What I get from a quick glance at SO is:

  • They've been apparently inundated by a high volume of ML-generated activity. If we saw that here perhaps it would be a problem, but we haven't so far.
  • One of the main complaints is that it's "easy to make bad answers, but hard to tell they're bad." If you just paste in a block of code, you need what's essentially a code review to tell whether the answer is useful. A music answer might be easier to tell whether it's kinda good, truly useful, or off base.

It's interesting to look at your experiment. The AI answer is full of good information, and I might upvote it for "this is no replacement for good posture," but it's ultimate answer to "do I need them" is basically "Well, some do ok with them and some without, ask your teacher." Which is kind of a non-answer. The wishy-washiness is cloaked by extra info that wasn't actually asked for.

As it is, this is not a useless answer, and is certainly better than some human-generated ones. But it wouldn't win a ton of votes. I think it would be clear enough that someone a user generated content outside their actual knowledge if they were asked to clarify or challenged on details and couldn't respond. To my mind, if it's a lousy answer, it will get ignored; if it's an ok answer, then the more the merrier, and if it's actually a good answer, then why not!

Now, if we started seeing a flood of mediocre content, such that it overwhelmed more useful content, then we might have to do something. Or maybe some policy about individual intervention: Say a user just goes through dozens of questions in a day (including old ones, I guess, since we don't have that many new ones), dumping AI-generated answers. They're challenged by others to explain, clarify, or correct inadequate answers, but they never respond. None of the answers are so bad as to merit deletion, but they're just not up to snuff, and this user is not responding to reasonable requests that they slow down and give it more thought. In that case maybe some kind of moderator action against the user is warranted, but it's more about the volume than the quality.


As my own experiment, I just tried feeding ChatGPT this question, thinking it's surely a great example of what it wouldn't get right. Its answer was better than I expected:

"Sostenuto" is a term that means sustained or sustained and held.

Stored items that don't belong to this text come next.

Lemma gchild_swap_shape a i m :
  0 <= i -> Z.of_nat (length a) > r -> is_gchild i m -> m <= r ->
  let a1 := swap a m i in
  let a2 := if rd a1 (parent m) <? rd a1 m then swap a1 m (parent m) else a1 in
  after_gchild_swap a a2 i m /\ length a2 = length a /\ Permutation a2 a.
Proof.
  intros Hi Hlen Hg Hmr a1 a2. unfold after_gchild_swap.
  destruct (gchild_parent_eq i m Hi Hg) as (Hp & Hpm).
  assert (Hpar : parent m = (m - 1) / 2).
  { apply parent_eq. unfold is_gchild in Hg. bounds. }
  set (p := (m - 1) / 2) in *.
  assert (Hb : i < p < m /\ 0 <= i) by (destruct Hp, Hpm; lia).
  assert (H1 : forall j, 0 <= j ->
            rd a1 j = if j =? i then rd a m else if j =? m then rd a i else rd a j).
  { intros j Hj. apply rd_swap; lia. }
  assert (L1 : length a1 = length a) by apply length_swap.
  assert (P1 : Permutation a1 a) by (apply swap_perm; lia).
  subst a2. rewrite Hpar. rewrite (H1 p), (H1 m) by lia.
  rewrite Z.eqb_refl.
  destruct (Z.eqb_spec p i); [lia|]. destruct (Z.eqb_spec p m); [lia|].
  destruct (Z.eqb_spec m i); [lia|].
  destruct (Z.ltb_spec (rd a p) (rd a i)) as [C|C].
  - split; [|split].
    + intros j Hj. rewrite rd_swap by lia. rewrite (H1 p), (H1 m), (H1 j) by lia.
      rewrite Z.eqb_refl.
      destruct (Z.eqb_spec p i); [lia|]. destruct (Z.eqb_spec p m); [lia|].
      destruct (Z.eqb_spec m i); [lia|].
      destruct (Z.eqb_spec j p); destruct (Z.eqb_spec j m);
        destruct (Z.eqb_spec j i); try subst j; lia.
    + rewrite length_swap. exact L1.
    + etransitivity; [apply swap_perm; lia|exact P1].
  - split; [|split]; auto.
    intros j Hj. rewrite H1 by lia.
    destruct (Z.eqb_spec j p); destruct (Z.eqb_spec j m);
      destruct (Z.eqb_spec j i); try subst j; lia.
Qed.

Lemma below_ok_after_gchild_swap a a2 i m :
  0 <= i -> is_gchild i m -> below_ok pol r a i ->
  after_gchild_swap a a2 i m -> below_ok pol r a2 m.
Proof.
  intros Hi Hg Hb H2 k j Dk Nk Dj N L. unfold after_gchild_swap in H2.
  destruct (gchild_parent_eq i m Hi Hg) as (Hp & Hpm).
  set (p := (m - 1) / 2) in *.
  assert (Hb' : i < p < m /\ 0 <= i) by (destruct Hp, Hpm; lia).
  assert (Lk : 2 * m + 1 <= k) by (apply desc_lt; auto; lia).
  assert (Lj : 2 * k + 1 <= j) by (apply desc_lt; auto; lia).
  apply (ord_ext pol a).
  - rewrite H2 by lia.
    destruct (Z.eqb_spec k i); [lia|]. destruct (Z.eqb_spec k p); [lia|].
    destruct (Z.eqb_spec k m); [lia|reflexivity].
  - rewrite H2 by lia.
    destruct (Z.eqb_spec j i); [lia|]. destruct (Z.eqb_spec j p); [lia|].
    destruct (Z.eqb_spec j m); [lia|reflexivity].
  - apply Hb; auto; [|lia].
    apply desc_trans with m; auto. apply desc_gchild; auto.
Qed.

Lemma sift_post_gchild a a2 a' i m :
  0 <= i -> Z.of_nat (length a) > r -> lvl i = pol -> below_ok pol r a i ->
  is_gchild i m -> m <= r ->
  (forall j, desc i j -> j <> i -> j <= r -> rd a m <= rd a j) ->
  rd a m < rd a i ->
  after_gchild_swap a a2 i m -> length a2 = length a -> Permutation a2 a ->
  sift_post pol r a2 a' m ->
  sift_post pol r a a' i.
Proof.
  intros Hi Hlen Hl Hb Hg Hmr Hmin Hlt H2 L2 P2 (L' & P' & S' & O' & F').
  destruct (gchild_parent_eq i m Hi Hg) as (Hp & Hpm).
  unfold after_gchild_swap in H2.
  set (p := (m - 1) / 2) in *.
  assert (Hb' : i < p < m /\ 0 <= i) by (destruct Hp, Hpm; lia).
  assert (Dim : desc i m) by (apply desc_gchild; auto).
  assert (Dip : desc i p) by (apply desc_child; auto).
  assert (Dpm : desc p m) by (apply desc_child; auto).
  assert (Hyz : rd a m <= rd a p) by (apply Hmin; auto; lia).
  assert (Hmax : forall j, desc p j -> p <> j -> j <= r -> rd a j <= rd a p).
  { intros j D N L. eapply acts_max; eauto. }
  (* values read in the subtree of m after the recursive call *)
  assert (Hin : forall j, desc m j -> j <= r ->
            exists j', desc m j' /\ j' <= r /\
              rd a' j = if j' =? m then Z.min (rd a p) (rd a i) else rd a j').
  { intros j D L. destruct (F' j D L) as (j' & D' & L1 & E).
    exists j'. repeat split; auto. rewrite E.
    pose proof (desc_le m j' ltac:(lia) D'). rewrite H2 by lia.
    destruct (Z.eqb_spec j' i); [lia|]. destruct (Z.eqb_spec j' p); [lia|].
    reflexivity. }
  assert (Hout : forall j, 0 <= j -> ~ desc m j \/ r < j ->
            rd a' j = if j =? i then rd a m
                      else if j =? p then Z.max (rd a p) (rd a i) else rd a j).
  { intros j Hj D. rewrite (O' j Hj D). rewrite H2 by lia.
    destruct (Z.eqb_spec j i); auto. destruct (Z.eqb_spec j p); auto.
    destruct (Z.eqb_spec j m) as [->|]; auto.
    destruct D as [D|D]; [exfalso; apply D; constructor|lia]. }
  split; [|split; [|split; [|split]]].
  - congruence.
  - etransitivity; eauto.
  - intros k j Dk Dj N L.
    pose proof (desc_le _ _ Hi Dk) as Lk.
    assert (Lj : 2 * k + 1 <= j) by (apply desc_lt; auto; lia).
    destruct (desc_dec m k ltac:(lia)) as [Dmk|Dmk].
    { apply S'; auto. }
    destruct (desc_dec m j ltac:(lia)) as [Dmj|Dmj].
    + (* k is a proper ancestor of m *)
      assert (Dkm : desc k m).
      { destruct (desc_chain k m j) as [D|D]; auto; try lia. contradiction. }
      destruct (Hin j Dmj L) as (j' & D' & L1 & E).
      pose proof (desc_le m j' ltac:(lia) D') as Lj'.
      assert (Hj' : rd a m <= rd a' j /\ rd a' j <= Z.max (rd a p) (rd a i)).
      { rewrite E. destruct (Z.eqb_spec j' m); [lia|].
        split.
        - apply Hmin; auto; [|lia]. apply desc_trans with m; auto.
        - specialize (Hmax j'). 
          assert (rd a j' <= rd a p); [|lia].
          apply Hmax; auto; [|lia]. apply desc_trans with m; auto. }
      destruct (between_gchild i k m Hi Hg Dk Dkm) as [E'|[E'|E']];
        [|fold p in E'|]; subst k.
      * unfold ord. rewrite Hl, eqb_reflx.
        rewrite (Hout i) by auto. rewrite Z.eqb_refl. lia.
      * unfold ord. rewrite (lvl_child i p), Hl by auto.
        replace (Bool.eqb (negb pol) pol) with false by (destruct pol; reflexivity).
        rewrite (Hout p) by (auto; lia). rewrite Z.eqb_refl.
        destruct (Z.eqb_spec p i); lia.
      * exfalso. apply Dmk. constructor.
    + assert (Ek := Hout k ltac:(lia) (or_introl Dmk)).
      assert (Ej := Hout j ltac:(lia) (or_introl Dmj)).
      destruct (Z.eqb_spec j i); [lia|].
      destruct (Z.eq_dec k i) as [->|Nk].
      * unfold ord. rewrite Hl, eqb_reflx. rewrite Ek, Ej, Z.eqb_refl.
        destruct (Z.eqb_spec j p); [lia|]. apply Hmin; auto.
      * pose proof (desc_lt i k Hi Dk Nk).
        destruct (Z.eqb_spec k i); [lia|].
        destruct (Z.eqb_spec j p); [destruct Hp; lia|].
        destruct (Z.eqb_spec k p) as [->|].
        -- unfold ord. rewrite (lvl_child i p), Hl by auto.
           replace (Bool.eqb (negb pol) pol) with false by (destruct pol; reflexivity).
           rewrite Ek, Ej. specialize (Hmax j Dj N L). lia.
        -- apply (ord_ext pol a); auto.
  - intros j Hj D. rewrite Hout.
    + destruct (Z.eqb_spec j i) as [->|].
      { destruct D as [D|D]; [exfalso; apply D; constructor|lia]. }
      destruct (Z.eqb_spec j p) as [->|]; auto.
      destruct D as [D|D]; [exfalso; apply D; auto|lia].
    + exact Hj.
    + destruct D as [D|D]; auto. left. intros D'. apply D.
      apply desc_trans with m; auto.
  - intros j D L. pose proof (desc_le _ _ Hi D).
    assert (Cmax : Z.max (rd a p) (rd a i) = rd a p \/
                   Z.max (rd a p) (rd a i) = rd a i) by lia.
    assert (Cmin : Z.min (rd a p) (rd a i) = rd a p \/
                   Z.min (rd a p) (rd a i) = rd a i) by lia.
    destruct (desc_dec m j ltac:(lia)) as [Dmj|Dmj].
    + destruct (Hin j Dmj L) as (j' & D' & L1 & E). rewrite E.
      destruct (Z.eqb_spec j' m).
      * destruct Cmin as [->| ->]; [exists p|exists i];
          repeat split; auto; try lia. constructor.
      * exists j'. repeat split; auto. apply desc_trans with m; auto.
    + rewrite (Hout j ltac:(lia) (or_introl Dmj)).
      destruct (Z.eqb_spec j i); [exists m; repeat split; auto|].
      destruct (Z.eqb_spec j p); [|exists j; auto].
      destruct Cmax as [->| ->]; [exists p|exists i];
        repeat split; auto; try lia. constructor.
Qed.

Lemma sift_down_min_core : forall fuel a i,
  0 <= i <= r -> Z.of_nat (length a) > r -> lvl i = pol ->
  below_ok pol r a i -> (Z.to_nat (r - i) <= fuel)%nat ->
  exists a', sift_down_min_loop fuel a i r true = Some a' /\ sift_post pol r a a' i.
Proof.
  induction fuel as [|fuel IH]; intros a i Hi Hlen Hl Hb Hf;
    cbn [sift_down_min_loop andb]; rewrite left_eq by bounds;
    destruct (Z.leb_spec (2 * i + 1) r) as [Hc|Hc];
    try (exists a; split; [reflexivity|];
         apply sift_post_refl; auto; [lia|];
         intros j D N L; pose proof (desc_lt i j ltac:(lia) D N); lia).
  - lia.
  - destruct (min_child_or_gchild_spec a i r ltac:(lia) Hr Hc) as (_ & Hm & Hmr & _).
    pose proof (min_is_least pol r Hr a i ltac:(lia) Hc Hl Hb) as Hmin.
    set (m := snd (min_child_or_gchild a i r)) in *.
    destruct (child i m) eqn:Ec.
    + apply child_spec in Ec; [|lia].
      destruct (Z.ltb_spec (rd a m) (rd a i)) as [Hlt|Hge];
        rewrite sift_down_min_loop_stop.
      * eexists; split; [reflexivity|]. apply sift_post_child; auto; lia.
      * eexists; split; [reflexivity|]. apply sift_post_refl; auto; [lia|].
        intros j D N L. specialize (Hmin j D N L). lia.
    + assert (Hg : is_gchild i m).
      { destruct Hm as [C|G]; auto. apply child_spec in C; [congruence|lia]. }
      destruct (Z.ltb_spec (rd a m) (rd a i)) as [Hlt|Hge].
      * destruct (gchild_swap_shape a i m ltac:(lia) Hlen Hg Hmr) as (H2 & L2 & P2).
        cbv zeta in H2, L2, P2.
        set (a2 := if rd (swap a m i) (parent m) <? rd (swap a m i) m
                   then swap (swap a m i) m (parent m) else swap a m i) in *.
        destruct (IH a2 m) as (a' & E & Hpost).
        -- unfold is_gchild in Hg; lia.
        -- lia.
        -- rewrite (lvl_gchild i m); auto; lia.
        -- apply (below_ok_after_gchild_swap a a2 i m); auto; lia.
        -- unfold is_gchild in Hg; lia.
        -- exists a'. split; [exact E|].
           apply (sift_post_gchild a a2 a' i m); auto; lia.
      * rewrite sift_down_min_loop_stop.
        eexists; split; [reflexivity|]. apply sift_post_refl; auto; [lia|].
        intros j D N L. specialize (Hmin j D N L). lia.
Qed.
End SiftDownCore.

In this context, the composer is instructing the performer to hold or sustain the notes in a manner similar to the way the fourth string of a violin is played.

The fourth string of a violin is typically tuned to a D, and when played it produces a rich, full, and sustained sound. In order to suggest this sound on a keyboard instrument, the performer should aim to produce a sustained and even sound, with a focus on achieving a full and rich tone. This can be done through a combination of touch, pedaling, and dynamic shaping.

One way to achieve a sustained and full sound on a keyboard is to use the sustain pedal, which can be pressed down to sustain the notes being played. This can help to create a sense of continuity and flow in the music. Additionally, using a gentle touch and shaping the dynamics of the notes can also contribute to a sustained and full sound.

It's worth noting that different keyboard instruments, such as the harpsichord or clavichord, may require different approaches to achieve a sustained sound. In the case of a harpsichord, for example, the performer may need to use a technique called "loure" to achieve a sustained effect.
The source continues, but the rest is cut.